*** Opening DATA SUPPLIED ***

Lemma Deactivate_locked_state s :
  (Deactivate_locked s).2 =
  forget_spec (CancelAllWorkLocked (s <| accepting_work_ := false |>)).2.
Proof. reflexivity. Qed.

Lemma forget_spec_keeps s : Bounded s → Bounded (forget_spec s).
Proof. intros [Hl Hf Hc Hw Hd Hr Hs]. split; try done. by apply SourceInv_empty. Qed.

Lemma Deactivate_locked_keeps : keeps Bounded Deactivate_locked.
Proof.
  intros s Hs. rewrite Deactivate_locked_state. apply forget_spec_keeps.
  by apply (Bounded_frame _ core_CancelAllWorkLocked).
Qed.

Lemma ApplyInstanceSpec_locked_keeps session spec :
  keeps Bounded (ApplyInstanceSpec_locked session spec).
Proof.
  assert (frame view (begin_transition spec)) as Hbegin
    by (unfold begin_transition; solve_frame).
  apply Bounded_view. intros s. unfold ApplyInstanceSpec_locked.
  by repeat (case_match; try done).
Qed.

Lemma commit_spec_keeps session spec active statuses :
  keeps Bounded (commit_spec session spec active statuses).
Proof. apply Bounded_view. intros s. unfold commit_spec. by case_match. Qed.

Lemma activate_spec_keeps session statuses : keeps Bounded (activate_spec session statuses).
Proof. apply Bounded_view. intros s. unfold activate_spec. by case_match. Qed.
Hint Resolve Deactivate_locked_keeps ApplyInstanceSpec_locked_keeps commit_spec_keeps
  activate_spec_keeps : keeps.

Context `{!Rely Bounded}.

Lemma WaitForCallbacks_keeps : keeps Bounded WaitForCallbacks.
Proof. apply rely_wait. Qed.
Lemma SafeStopCapability_keeps binding : keeps Bounded (SafeStopCapability binding).
Proof. unfold SafeStopCapability. solve_keeps. Qed.
Lemma SafeClearInstanceSpec_keeps : keeps Bounded SafeClearInstanceSpec.
Proof. unfold SafeClearInstanceSpec. solve_keeps. Qed.
Hint Resolve WaitForCallbacks_keeps SafeStopCapability_keeps SafeClearInstanceSpec_keeps : keeps.

Lemma DeactivateApplicationUnlocked_keeps reason :
  keeps Bounded (DeactivateApplicationUnlocked reason).
Proof. unfold DeactivateApplicationUnlocked. solve_keeps. Qed.
Hint Resolve DeactivateApplicationUnlocked_keeps : keeps.

Lemma DeactivateApplication_keeps reason : keeps Bounded (DeactivateApplication reason).
Proof. unfold DeactivateApplication. solve_keeps. Qed.

Lemma apply_top_level_keeps spec : keeps Bounded (apply_top_level spec).
Proof. unfold apply_top_level, call. solve_keeps. Qed.

Lemma start_capabilities_keeps spec grants started error :
  keeps Bounded (start_capabilities spec grants started error).
Proof.
  revert started error. induction grants as [|[binding grant] grants IH]; intros started error;
    simpl; unfold call; solve_keeps.
Qed.

Lemma spec_apply_failed_keeps spec applied started failed error :
  keeps Bounded (spec_apply_failed spec applied started failed error).
Proof. unfold spec_apply_failed. solve_keeps. Qed.

Lemma ready_callbacks_keeps started : keeps Bounded (ready_callbacks started).
Proof. induction started as [|binding started IH]; simpl; solve_keeps. Qed.

Lemma ready_failed_keeps spec failed : keeps Bounded (ready_failed spec failed).
Proof. unfold ready_failed. solve_keeps. Qed.
Hint Resolve apply_top_level_keeps start_capabilities_keeps spec_apply_failed_keeps
  ready_callbacks_keeps ready_failed_keeps : keeps.

Lemma spec_started_keeps session spec grants started :
  keeps Bounded (spec_started session spec grants started).
Proof. unfold spec_started. solve_keeps. Qed.
Hint Resolve spec_started_keeps : keeps.

Lemma run_transition_keeps session spec indices :
  keeps Bounded (run_transition session spec indices).
Proof. unfold run_transition, replace_spec, CurrentSessionIs, StopRequested. solve_keeps. Qed.
Hint Resolve run_transition_keeps : keeps.

Lemma ApplyInstanceSpec_keeps session spec : keeps Bounded (ApplyInstanceSpec session spec).
Proof. unfold ApplyInstanceSpec. solve_keeps. Qed.
End spec_inv.

#[export] Hint Resolve WaitForCallbacks_keeps DeactivateApplication_keeps ApplyInstanceSpec_keeps
  : keeps.

(** ** Transitions are atomic *)

(** What identifies the active specification and the session. *)
Definition spec_fields (s : Impl) :=
  (spec_revision_ s, spec_digest_ s, active_spec_ s, active_capabilities_ s, accepting_work_ s,
   (session_id_ s, session_failed_ s, stop_requested_ s), config_ s).

(** No specification is active and no Work is accepted. *)
Definition no_spec (s : Impl) : Prop :=
  spec_revision_ s = 0 ∧ spec_digest_ s = "" ∧ active_spec_ s = AdapterInstanceSpec.empty ∧
  active_capabilities_ s = ∅ ∧ accepting_work_ s = false.

(** [spec] is active with its grants bound to [indices], and Work is accepted. *)
Definition runs_spec (s : Impl) (spec : AdapterInstanceSpec.t) (indices : list nat) : Prop :=
  spec_revision_ s = AdapterInstanceSpec.revision spec ∧
  spec_digest_ s = AdapterInstanceSpec.spec_digest spec ∧ active_spec_ s = spec ∧
  active_capabilities_ s = active_map (zip indices (AdapterInstanceSpec.capabilities spec)) ∧
  accepting_work_ s = true ∧ state_ s = kReady ∧ ready_callbacks_complete_ s = true.

Section atomic.
Context `{Protobuf} `{Environment} `{!Sequential}.

Section frames.
Context {F : Type} (f : Impl → F) (Hf : ∀ e s, f (s <| effects_ := effects_ s ++ [e] |>) = f s).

*** Closing DATA SUPPLIED ***

EXERCISE AIM: Word for word, copy out all the data given above.

TASK ANSWER:
Lemma Deactivate_locked_state s :
  (Deactivate_locked s).2 =
  forget_spec (CancelAllWorkLocked (s <| accepting_work_ := false |>)).2.
Proof. reflexivity. Qed.

Lemma forget_spec_keeps s : Bounded s → Bounded (forget_spec s).
Proof. intros [Hl Hf Hc Hw Hd Hr Hs]. split; try done. by apply SourceInv_empty. Qed.

Lemma Deactivate_locked_keeps : keeps Bounded Deactivate_locked.
Proof.
  intros s Hs. rewrite Deactivate_locked_state. apply forget_spec_keeps.
  by apply (Bounded_frame _ core_CancelAllWorkLocked).
Qed.

Lemma ApplyInstanceSpec_locked_keeps session spec :
  keeps Bounded (ApplyInstanceSpec_locked session spec).
Proof.
  assert (frame view (begin_transition spec)) as Hbegin
    by (unfold begin_transition; solve_frame).
  apply Bounded_view. intros s. unfold ApplyInstanceSpec_locked.
  by repeat (case_match; try done).
Qed.

Lemma commit_spec_keeps session spec active statuses :
  keeps Bounded (commit_spec session spec active statuses).
Proof. apply Bounded_view. intros s. unfold commit_spec. by case_match. Qed.

Lemma activate_spec_keeps session statuses : keeps Bounded (activate_spec session statuses).
Proof. apply Bounded_view. intros s. unfold activate_spec. by case_match. Qed.
Hint Resolve Deactivate_locked_keeps ApplyInstanceSpec_locked_keeps commit_spec_keeps
  activate_spec_keeps : keeps.

Context `{!Rely Bounded}.

Lemma WaitForCallbacks_keeps : keeps Bounded WaitForCallbacks.
Proof. apply rely_wait. Qed.
Lemma SafeStopCapability_keeps binding : keeps Bounded (SafeStopCapability binding).
Proof. unfold SafeStopCapability. solve_keeps. Qed.
Lemma SafeClearInstanceSpec_keeps : keeps Bounded SafeClearInstanceSpec.
Proof. unfold SafeClearInstanceSpec. solve_keeps. Qed.
Hint Resolve WaitForCallbacks_keeps SafeStopCapability_keeps SafeClearInstanceSpec_keeps : keeps.

Lemma DeactivateApplicationUnlocked_keeps reason :
  keeps Bounded (DeactivateApplicationUnlocked reason).
Proof. unfold DeactivateApplicationUnlocked. solve_keeps. Qed.
Hint Resolve DeactivateApplicationUnlocked_keeps : keeps.

Lemma DeactivateApplication_keeps reason : keeps Bounded (DeactivateApplication reason).
Proof. unfold DeactivateApplication. solve_keeps. Qed.

Lemma apply_top_level_keeps spec : keeps Bounded (apply_top_level spec).
Proof. unfold apply_top_level, call. solve_keeps. Qed.

Lemma start_capabilities_keeps spec grants started error :
  keeps Bounded (start_capabilities spec grants started error).
Proof.
  revert started error. induction grants as [|[binding grant] grants IH]; intros started error;
    simpl; unfold call; solve_keeps.
Qed.

Lemma spec_apply_failed_keeps spec applied started failed error :
  keeps Bounded (spec_apply_failed spec applied started failed error).
Proof. unfold spec_apply_failed. solve_keeps. Qed.

Lemma ready_callbacks_keeps started : keeps Bounded (ready_callbacks started).
Proof. induction started as [|binding started IH]; simpl; solve_keeps. Qed.

Lemma ready_failed_keeps spec failed : keeps Bounded (ready_failed spec failed).
Proof. unfold ready_failed. solve_keeps. Qed.
Hint Resolve apply_top_level_keeps start_capabilities_keeps spec_apply_failed_keeps
  ready_callbacks_keeps ready_failed_keeps : keeps.

Lemma spec_started_keeps session spec grants started :
  keeps Bounded (spec_started session spec grants started).
Proof. unfold spec_started. solve_keeps. Qed.
Hint Resolve spec_started_keeps : keeps.

Lemma run_transition_keeps session spec indices :
  keeps Bounded (run_transition session spec indices).
Proof. unfold run_transition, replace_spec, CurrentSessionIs, StopRequested. solve_keeps. Qed.
Hint Resolve run_transition_keeps : keeps.

Lemma ApplyInstanceSpec_keeps session spec : keeps Bounded (ApplyInstanceSpec session spec).
Proof. unfold ApplyInstanceSpec. solve_keeps. Qed.
End spec_inv.

#[export] Hint Resolve WaitForCallbacks_keeps DeactivateApplication_keeps ApplyInstanceSpec_keeps
  : keeps.

(** ** Transitions are atomic *)

(** What identifies the active specification and the session. *)
Definition spec_fields (s : Impl) :=
  (spec_revision_ s, spec_digest_ s, active_spec_ s, active_capabilities_ s, accepting_work_ s,
   (session_id_ s, session_failed_ s, stop_requested_ s), config_ s).

(** No specification is active and no Work is accepted. *)
Definition no_spec (s : Impl) : Prop :=
  spec_revision_ s = 0 ∧ spec_digest_ s = "" ∧ active_spec_ s = AdapterInstanceSpec.empty ∧
  active_capabilities_ s = ∅ ∧ accepting_work_ s = false.

(** [spec] is active with its grants bound to [indices], and Work is accepted. *)
Definition runs_spec (s : Impl) (spec : AdapterInstanceSpec.t) (indices : list nat) : Prop :=
  spec_revision_ s = AdapterInstanceSpec.revision spec ∧
  spec_digest_ s = AdapterInstanceSpec.spec_digest spec ∧ active_spec_ s = spec ∧
  active_capabilities_ s = active_map (zip indices (AdapterInstanceSpec.capabilities spec)) ∧
  accepting_work_ s = true ∧ state_ s = kReady ∧ ready_callbacks_complete_ s = true.

Section atomic.
Context `{Protobuf} `{Environment} `{!Sequential}.

Section frames.
Context {F : Type} (f : Impl → F) (Hf : ∀ e s, f (s <| effects_ := effects_ s ++ [e] |>) = f s).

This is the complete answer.